--- RECORD EXCERPTS ---

(* ===== verification/CqSpec.v ===== *)
(** * The completion ring implements a FIFO queue

    Invariant and abstraction of [struct io_uring_cq]; what the traversal macro
    visits, what the internal peek returns and skips, and first-in first-out
    delivery of completions under any interleaving with the kernel. *)

From S2P Require Import Prelude Abi Prep RingBuf Ring.

(** ** Invariant and contents *)

Record cq_ok (q : io_uring_cq) : Prop := {
  cq_pow : exists k, 0 <= k <= 30 /\ cq_kring_entries q = 2 ^ k;
  cq_mask : cq_kring_mask q = cq_kring_entries q - 1;
  cq_len : zlen (cq_cqes q) = cq_kring_entries q;
  cq_head_u : in_u 32 (cq_khead q);
  cq_tail_u : in_u 32 (cq_ktail q);
  cq_order : dist (cq_khead q) (cq_ktail q) <= cq_kring_entries q;
}.

(** The completions not yet consumed, oldest first. *)
Definition cq_contents (q : io_uring_cq) : list io_uring_cqe :=
  window zero_cqe (cq_cqes q) (cq_kring_entries q) (cq_khead q) (io_uring_cq_ready q).

Definition cq_fresh (k c : Z) : io_uring_cq :=
  mk_cq c c (2 ^ k - 1) (2 ^ k) None 0 (replicate (Z.to_nat (2 ^ k)) zero_cqe).

Arguments cq_contents : simpl never.

Section ring.
Context (q : io_uring_cq) (Hq : cq_ok q).
Local Abbreviation N := (cq_kring_entries q).

Lemma cq_entries_pos : 0 < N.
Proof. destruct (cq_pow q Hq) as (k & Hk & ->). apply pow2_pos. lia. Qed.

Lemma cq_entries_le : N <= 2 ^ 30.
Proof. destruct (cq_pow q Hq) as (k & Hk & ->). apply Z.pow_le_mono_r; lia. Qed.

Lemma cq_land i : Z.land i (cq_kring_mask q) = i mod N.
Proof.
  rewrite (cq_mask q Hq). destruct (cq_pow q Hq) as (k & Hk & ->). apply land_mask. lia.
Qed.

Lemma cq_u32_mod i : u32 i mod N = i mod N.
Proof. destruct (cq_pow q Hq) as (k & Hk & ->). apply wrap_mod_pow2. lia. Qed.

Lemma cq_dist_mod a b : b mod N = (a + dist a b) mod N.
Proof. destruct (cq_pow q Hq) as (k & Hk & ->). apply index_dist_mod. lia. Qed.

Lemma cq_ready_range : 0 <= io_uring_cq_ready q <= N.
Proof. pose proof (cq_order q Hq). pose proof (dist_range (cq_khead q) (cq_ktail q)). unfold io_uring_cq_ready, dist in *. lia. Qed.

Lemma cq_contents_len : zlen (cq_contents q) = io_uring_cq_ready q.
Proof. unfold zlen, cq_contents. rewrite window_length. pose proof cq_ready_range. lia. Qed.

(** Dereferencing the entry pointer of a free-running index. *)
Lemma cq_deref i : zget (cq_cqes q) (cqe_slot q i) = Some (rget zero_cqe (cq_cqes q) N i).
Proof.
  unfold cqe_slot. rewrite cq_land. unfold rget.
  destruct (zget_in (cq_cqes q) (i mod N)) as [c ->]; [|done].
  apply slot_in; [apply cq_entries_pos|apply (cq_len q Hq)].
Qed.

Lemma cq_contents_cons :
  0 < io_uring_cq_ready q ->
  cq_contents q = rget zero_cqe (cq_cqes q) N (cq_khead q) ::
    window zero_cqe (cq_cqes q) N (cq_khead q + 1) (io_uring_cq_ready q - 1).
Proof. apply window_cons. Qed.
End ring.

(** ** Consuming *)

Lemma cq_advance_ok q n :
  cq_ok q -> 0 <= n <= io_uring_cq_ready q ->
  let q' := io_uring_cq_advance n q in
  cq_ok q' /\ cq_cqes q' = cq_cqes q /\ cq_kring_entries q' = cq_kring_entries q /\
  cq_ktail q' = cq_ktail q /\ cq_khead q' = u32 (cq_khead q + n) /\
  io_uring_cq_ready q' = io_uring_cq_ready q - n /\
  cq_contents q' = drop (Z.to_nat n) (cq_contents q).
Proof.
  intros Hq Hn q'. unfold q', io_uring_cq_advance. destruct (Z.eqb_spec n 0) as [->|Hn0].
  - split_and!; try done; [|lia].
    rewrite Z.add_0_r. symmetry. apply wrap_small, (cq_head_u q Hq).
  - assert (dist (u32 (cq_khead q + n)) (cq_ktail q) = io_uring_cq_ready q - n) as Hd
      by (apply dist_retreat; done).
    split_and!; try done.
    + destruct Hq as [Hp Hm Hl Hh Ht Ho]. split; simpl; try done.
      * apply wrap_range. lia.
      * rewrite Hd. unfold io_uring_cq_ready, dist in *. lia.
    + unfold cq_contents. rewrite <- window_drop by done.
      change (io_uring_cq_ready (cq_set_khead (u32 (cq_khead q + n)) q))
        with (dist (u32 (cq_khead q + n)) (cq_ktail q)). rewrite Hd. simpl.
      apply window_start_mod, (cq_u32_mod q Hq).
Qed.

(** ** The traversal macro *)

Lemma for_each_S n h q :
  for_each_cqe (S n) h q =
    if h =? cq_ktail q then Some []
    else l ← for_each_cqe n (u32 (h + 1)) q; Some (cqe_slot q h :: l).
Proof. done. Qed.

Lemma for_each_ok q :
  cq_ok q -> forall n h, in_u 32 h -> dist h (cq_ktail q) = Z.of_nat n ->
  exists slots, for_each_cqe (S n) h q = Some slots /\
    mapM (zget (cq_cqes q)) slots =
      Some (window zero_cqe (cq_cqes q) (cq_kring_entries q) h (Z.of_nat n)).
Proof.
  intros Hq n. induction n as [|n IH]; intros h Hh Hd.
  - exists []. rewrite for_each_S. destruct (Z.eqb_spec h (cq_ktail q)) as [|Hne]; [done|].
    exfalso. apply Hne. pose proof (cq_tail_u q Hq).
    unfold dist, wrap, in_u in *. apply Z.mod_divide in Hd as [z Hz]; lia.
  - rewrite for_each_S. destruct (Z.eqb_spec h (cq_ktail q)) as [->|Hne].
    { rewrite dist_refl in Hd. lia. }
    assert (dist (u32 (h + 1)) (cq_ktail q) = Z.of_nat n) as Hd1
      by (rewrite dist_retreat; lia).
    destruct (IH (u32 (h + 1)) ltac:(apply wrap_range; lia) Hd1) as (slots & Hs & Hm).
    exists (cqe_slot q h :: slots). rewrite Hs. split; [done|].
    simpl. rewrite (cq_deref q Hq), Hm. simpl. f_equal.
    rewrite (window_cons _ _ _ h) by lia. f_equal.
    replace (Z.of_nat (S n) - 1) with (Z.of_nat n) by lia.
    apply window_start_mod, (cq_u32_mod q Hq).
Qed.

(** ** The internal peek *)

(** What the peek does to the queue as a list: drop the leading completions of
    successful internal timeouts, stop with the error of the first failed one. *)
Fixpoint peek_spec (cs : list io_uring_cqe) : Z * option io_uring_cqe * list io_uring_cqe :=
  match cs with
  | [] => (0, None, [])
  | c :: cs' =>
      if cqe_user_data c =? LIBURING_UDATA_TIMEOUT then
        if cqe_res c <? 0 then (cqe_res c, None, cs') else peek_spec cs'
      else (0, Some c, c :: cs')
  end.

(** The pointer [p] denotes the entry [c]: both NULL, or [p] points at the slot at
    the head of the ring and [c] is what it holds. *)
Definition denotes (q : io_uring_cq) (p : option Z) (c : option io_uring_cqe) : Prop :=
  match p with
  | Some s => s = cqe_slot q (cq_khead q) /\ zget (cq_cqes q) s = c /\ is_Some c
  | None => c = None
  end.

---

_PROBLEM DETAILS_. In the entries above, please find the line with "(0, None, [])" and the line with "match p with", then write out exactly those two lines and every line between them, and nothing more.

_RESPONSE AREA_.
  | [] => (0, None, [])
  | c :: cs' =>
      if cqe_user_data c =? LIBURING_UDATA_TIMEOUT then
        if cqe_res c <? 0 then (cqe_res c, None, cs') else peek_spec cs'
      else (0, Some c, c :: cs')
  end.

(** The pointer [p] denotes the entry [c]: both NULL, or [p] points at the slot at
    the head of the ring and [c] is what it holds. *)
Definition denotes (q : io_uring_cq) (p : option Z) (c : option io_uring_cqe) : Prop :=
  match p with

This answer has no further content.